ナポレオン=ボナパルト Napoléon Bonaparte (1769〜1821)がそのような期待を背負って登場してきた。コルシカのイタリア系の貧しい貴族の家に生まれたナポレオンは、フランスの士官学校をでて砲兵将校となったが、革命軍に加わり、その軍事的才能を認められた。テルミドールのクーデタではロベスピエール派とみなされ、一時その地位を失ったが、総裁政府発足直前におこったパリの王党派の反乱を鎮圧して、総裁政府の信頼をえた。1796年のオーストリア攻略作戦では、27歳のナポレオンがイタリア方面軍事司令官に抜擢され、兵力で勝るサルデーニャ・オーストリア同盟軍を破り、1797年オーストリアに迫り、カンポ=フォルミオの和約を結び、第1回対仏大同盟を崩壊させた。彼の軍事的・政治的才能はここでも遺憾なく発揮された。
エジプトを征服し、イギリスのインド支配にいどむ基地とするという目的で、1798年ナポレオンはエジプト征服をおこなった。しかし、エジプトは占領したが、フランス艦隊はイギリスのネルソン Nelson (1758〜1805)艦隊にアブキール Aboukir で敗れて全滅し、フランス遠征軍はエジプトに釘づけにされた。1799年イギリスはオーストリア・ロシアなどと第2回対仏大同盟を結成した。国内の政治状況とイギリスの動きをエジプトで知ったナポレオンは、軍をエジプトにおいて、500の兵と4隻の船でフランスに戻った。
シェイエス・タレーラン Talleyrand (1754〜1838)・フーシェ Fouché (1759〜1820)らが協力をし、クーデタ計画が練られた。1799年11月9日、革命暦ブリュメール Brumaire (霧月)18日、ナポレオンは軍を指揮してクーデタを実行、総裁政府を倒し、臨時(執政)統領政府 Consular を樹立した(ブリュメールのクーデタ)。
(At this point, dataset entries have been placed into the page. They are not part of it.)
(* ===== verification/MemBlockUse.v ===== *)
(** What the calls of start-up do to the regions: adding one, merging neighbours, flagging a
    reserved range, and going through the memory that is left. *)
From S2P Require Import Prelude SList AspaceUnmap Buddy MemBlock MemBlockProp.
#[local] Open Scope Z_scope.

Section use.
Context (max : nat).
Implicit Types (s : memblock) (lst : mb_id -> list nat) (l : mb_id) (a b f x : Z) (rs : list region).

Definition regs s lst l : list region := reg_of s <$> lst l.

Record mb_ok s lst : Prop := { mo_shape : mb_shape max s lst; mo_sorted : forall l, sorted_from 0 (regs s lst l) }.

(** ** Adding a region *)

Lemma place_loop_spec fuel s lst l xs ys a b : mb_shape max s lst -> lst l = xs ++ ys -> (length ys < fuel)%nat -> a < b ->
  sorted_from 0 (regs s lst l) -> (forall a' b' f, (a', b', f) ∈ reg_of s <$> xs -> b' <= a) ->
  exists r, place_loop fuel (node_at l xs) a b s = Some r /\
  match r with
  | None => exists a' b' f, (a', b', f) ∈ regs s lst l /\ a' < b /\ a < b'
  | Some n => exists y1 y2, ys = y1 ++ y2 /\ n = node_at l (xs ++ y1) /\
      (forall a' b' f, (a', b', f) ∈ reg_of s <$> (xs ++ y1) -> b' <= a) /\ (forall a' b' f, (a', b', f) ∈ reg_of s <$> y2 -> b <= a')
  end.
Proof.
  intros H. revert xs ys. induction fuel as [|fuel IH]; intros xs ys E Hf Hab Hs Hxs; [lia|]. cbn [place_loop].
  rewrite (next_at max s lst l xs ys) by done. destruct ys as [|i ys]; simpl.
  { eexists. split; [done|]. exists [], []. rewrite (app_nil_r xs). split; [done|]. split; [done|]. split; [done|].
    intros a' b' f' Hin. by apply not_elem_of_nil in Hin. }
  assert (Hs2 : sorted_from 0 (reg_of s <$> i :: ys)) by (unfold regs in Hs; rewrite E, fmap_app in Hs; by apply sorted_app in Hs as (_ & ? & _)).
  rewrite fmap_cons in Hs2. destruct Hs2 as (_ & Hi & Hs2).
  destruct (Z.leb_spec b (mb_start s (Reg i))).
  { eexists. split; [done|]. exists [], (i :: ys). rewrite (app_nil_r xs). split; [done|]. split; [done|]. split; [done|].
    intros a' b' f' [E'|Hin]%elem_of_cons; [injection E' as -> -> ->; done|]. destruct (sorted_in _ _ _ _ _ Hs2 Hin). lia. }
  destruct (Z.leb_spec (mb_end s (Reg i)) a).
  - destruct (IH (xs ++ [i]) ys) as (r & Er & Hr); [by rewrite <- app_assoc|simpl in *; lia|done|done|..].
    { intros a' b' f' Hin. rewrite fmap_app in Hin. apply elem_of_app in Hin as [Hin|[E'|Hin]%elem_of_cons];
        [by eapply Hxs|by injection E' as -> -> ->|by apply not_elem_of_nil in Hin]. }
    rewrite node_at_snoc in Er. exists r. split; [done|]. destruct r as [n|]; [|done].
    destruct Hr as (y1 & y2 & -> & -> & Hy1 & Hy2). exists (i :: y1), y2. rewrite <- app_assoc in *. done.
  - exists None. split; [done|]. exists (mb_start s (Reg i)), (mb_end s (Reg i)), (mb_flags s (Reg i)).
    split; [|lia]. unfold regs. rewrite E, fmap_app, elem_of_app. right. by left.
Qed.

Definition overlap rs a b : Prop := exists a' b' f, (a', b', f) ∈ rs /\ a' < b /\ a < b'.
新しい憲法がつくられ、国民投票にかけられ、圧倒的多数の賛成をえた。こうしてクーデタは承認された。4院制の議会、3人の統領(執政)からなる政府が組織され、ナポレオンは任期10年の第一統領となり独裁的権力を握った。
1800年ナポレオンはオーストリアとの戦争を再開した。ナポレオン軍はアルプスを越えて北イタリアに入り、マレンゴの戦い Marengo でオーストリア軍を破った。1801年リュネヴィル Lunéville でオーストリアとの講和が結ばれた。ピット(小ピット)内閣が倒れたイギリスとは1802年、アミアンの和約 Amiens が結ばれた。一時的ではあったが、ナポレオンはヨーロッパに戦争のない国際平和を実現させた。革命以来フランス政府と関係が悪化していた教皇に対しても、ナポレオンは1801年宗教協約(コンコルダート Concordat )を結び、フランスにカトリック復活を認め和解した。
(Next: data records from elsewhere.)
Fixpoint month_start (leap : bool) (mon : nat) : Z :=
  match mon with O => 0 | S mon => month_start leap mon + month_days leap (Z.of_nat mon) end.

(** A date and time of day of the Gregorian calendar, [n] years after 1970. *)
Record valid_tm (n : nat) (t : tm) : Prop := {
  vt_sec : 0 <= tm_sec t < 60; vt_min : 0 <= tm_min t < 60; vt_hour : 0 <= tm_hour t < 24;
  vt_mon : 0 <= tm_mon t < 12; vt_mday : 1 <= tm_mday t <= month_days (__isleap (1970 + Z.of_nat n)) (tm_mon t);
  vt_year : tm_year t = 70 + Z.of_nat n;
  vt_yday : tm_yday t = month_start (__isleap (1970 + Z.of_nat n)) (Z.to_nat (tm_mon t)) + tm_mday t - 1;
  vt_wday : tm_wday t = (days_before n + tm_yday t + 4) mod 7; vt_isdst : tm_isdst t = 0 }.

(** The seconds from 1970 to a date. *)
Definition seconds (n : nat) (t : tm) : Z :=
  ((days_before n + tm_yday t) * 24 + tm_hour t) * 3600 + tm_min t * 60 + tm_sec t.

(** * Years *)

Lemma year_days_pos y : 365 <= year_days y <= 366.
Proof. unfold year_days. case_match; lia. Qed.

Lemma days_before_mono m n : (m <= n)%nat -> 365 * (Z.of_nat n - Z.of_nat m) <= days_before n - days_before m.
Proof. induction 1 as [|n _ IH]; [lia|]. simpl days_before. pose proof (year_days_pos (1970 + Z.of_nat n)). lia. Qed.

(** Every day lies in one year. *)
Lemma day_year d : 0 <= d -> exists n yday, d = days_before n + yday /\ 0 <= yday < year_days (1970 + Z.of_nat n).
Proof.
  revert d. apply natlike_ind; [exists O, 0; done|]. intros d Hd (n & yday & -> & Hy).
  destruct (decide (yday + 1 < year_days (1970 + Z.of_nat n))); [exists n, (yday + 1); lia|].
  exists (S n), 0. simpl days_before. pose proof (year_days_pos (1970 + Z.of_nat (S n))). lia.
Qed.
国内秩序の回復もはかられた。1800年フランス銀行の設立や税制改革は経済を安定させ、小学校・中学校・大学までの教育制度も整えられた。レジオン=ドヌール勲章を定め、国家への貢献を表彰する制度もつくられた。しかしナポレオンの施策のなかでもっとも大きな意義をもったものが、「ナポレオン法典」の名でよばれるフランス民法典の編纂であった。私有財産の絶対性、家族の尊重、国家の世俗性・法のまえの平等などの原則を確認しているこの法典は、伝統と革命の成果を調和させ、法的に安定させたものである。この民法典は、近代化するヨーロッパ諸国の民法典のひとつの模範となった。
ナポレオン法典(1804)
- 213. 夫は妻を保設する義務を負い、妻は夫に服従する義務を負う。
- 371. 子は年齢のいかんにかかわらず、その父母に対して尊敬の義務を負う。
- 544. 所有権は、法律または規定によって禁止された行使によらないかぎり、物をもっとも絶対的に使用し、かつ処分しうる権利である。
- 545. なんぴとも、公益上の理由により、かつ正当にして事前の補償を受けないかぎり、その所有権の譲渡を強制されることはありえない。
- 1382. 何らかの行為を行い、他人に対して損害を与えた者は、損害が、その者の過失によって生じた者であるならば、これを賠償する義務を負う。
彼はモンターニュ派に共鳴し、トゥーロン港奪回に成功して旅団長となった。ロベスピエールが逮捕された時、一時拘束されたがすぐ釈放され、その後イタリア遠征などを成功させて名声を高めた。